Seminar, 02 July 2013, R. König

02 July 2013, 16:15
Carl-Zeiss-Str. 3, seminar room 309

Analyzing the regulation of tumor metabolism

Prof. Dr. Rainer König  (Center for Sepsis Control and Care (CSCC); Group: Network Modeling)

Metabolism is the functional phenotype of a cell, at a given condition, resulting from an intricate interplay of various regulatory processes. Metabolic deregulation is an emerging hallmark of cancer cells. This deregulation results in rewiring of the metabolic circuitry conferring an exploitative metabolic advantage for the tumor cells which leads to a distinct benefit in survival and lays the basis for unbound progression.
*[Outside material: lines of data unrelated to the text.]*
Lemma message_loop_reads n : forall w, (length (client_in w) < n)%nat -> exists w',
  message_loop error_text n w = (w', Crash) \/
  message_loop error_text n w = (w', Done tt) /\ exists s, s `suffix_of` client_in w /\
    (client_in w' = [] \/ exists payload, readMessage s = Some ("X"%char, payload, client_in w')).
Proof.
  induction n as [|n IH]; intros w Hn; [lia|]. cbn [message_loop]. unfold mbind, session_bind.
  pose proof (serve_message_reads w) as Hs. destruct (serve_message error_text w) as [w1 [[]|e|]]; [| |done|].
  - destruct Hs as (pre & Ew & Hp). destruct (IH w1) as [w' Hw]; [rewrite Ew, length_app in Hn; lia|].
    exists w'. destruct Hw as [Hw|(Hw & s & Hs & Hr)]; [by left|right]. split; [done|]. exists s. split; [|done].
    rewrite Ew. etrans; [exact Hs|]. by apply suffix_app_r.
  - exists w1. right. split; [done|]. by exists (client_in w).
  - exists w1. by left.
Qed.
End Loop.

(** ** Answers *)

Definition messages (ms : list (byte * bytes)) : bytes := concat ((fun m => encodeMessage m.1 m.2) <$> ms).

(** Complete messages, of which ReadyForQuery is the last and only the last. *)
Definition answer (r : bytes) : Prop :=
  exists ms, r = messages ms ++ readyForQuery /\ Forall (fun m : byte * bytes => m.1 <> "Z"%char) ms.

(** What is in the cache under the keys of simple queries. *)
Definition entry_ok (k v : bytes) : Prop := HasPrefix k (str "ps:") = true \/ answer v.

(** A cache that gives only what was stored. *)
Class CacheContents `{CacheService} (P : bytes -> bytes -> Prop) := {
  only : cache -> Prop;
  only_get q k q' r : only q -> cache_Get q k = (q', r) -> only q' /\ forall v f, r = Some (v, f) -> P k v;
  only_wait q k q' r b : only q -> cache_GetOrWait q k = (q', (r, b)) -> only q' /\ forall v f, r = Some (v, f) -> P k v;
  only_set q k v ttl : only q -> P k v -> only (cache_SetAndNotify q k v ttl);
  only_cancel q k : only q -> only (cache_CancelInflight q k)
}.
Gene expression profiling by microarrays or transcript sequencing enables observing the pathogenic function of tumors on a mesoscopic level. We investigate the regulation of metabolism of several tumors including glioblastomas and neuroblastomas showing clinically distinct courses. To get a comprehensive insight into the aberrant regulation of the different biochemical pathways we perform several statistical enrichment tests. In addition to common enrichment tests, we established a method that takes network topology into account by applying adjusted wavelet transforms on an elaborated and 2D grid representation of curated pathway maps from the Kyoto Enzyclopedia of Genes and Genomes. Besides regulatory shifts common to most tumors like purine and pyrimidine biosynthesis as well as folate-mediated metabolism of the one carbon pool in respect to increased nucleotide production, we also detected tumor type specific regulatory shifts. Specifically for glioblastoma, we spotted branched chain amino acid metabolism and biochemical pathways involving glycans.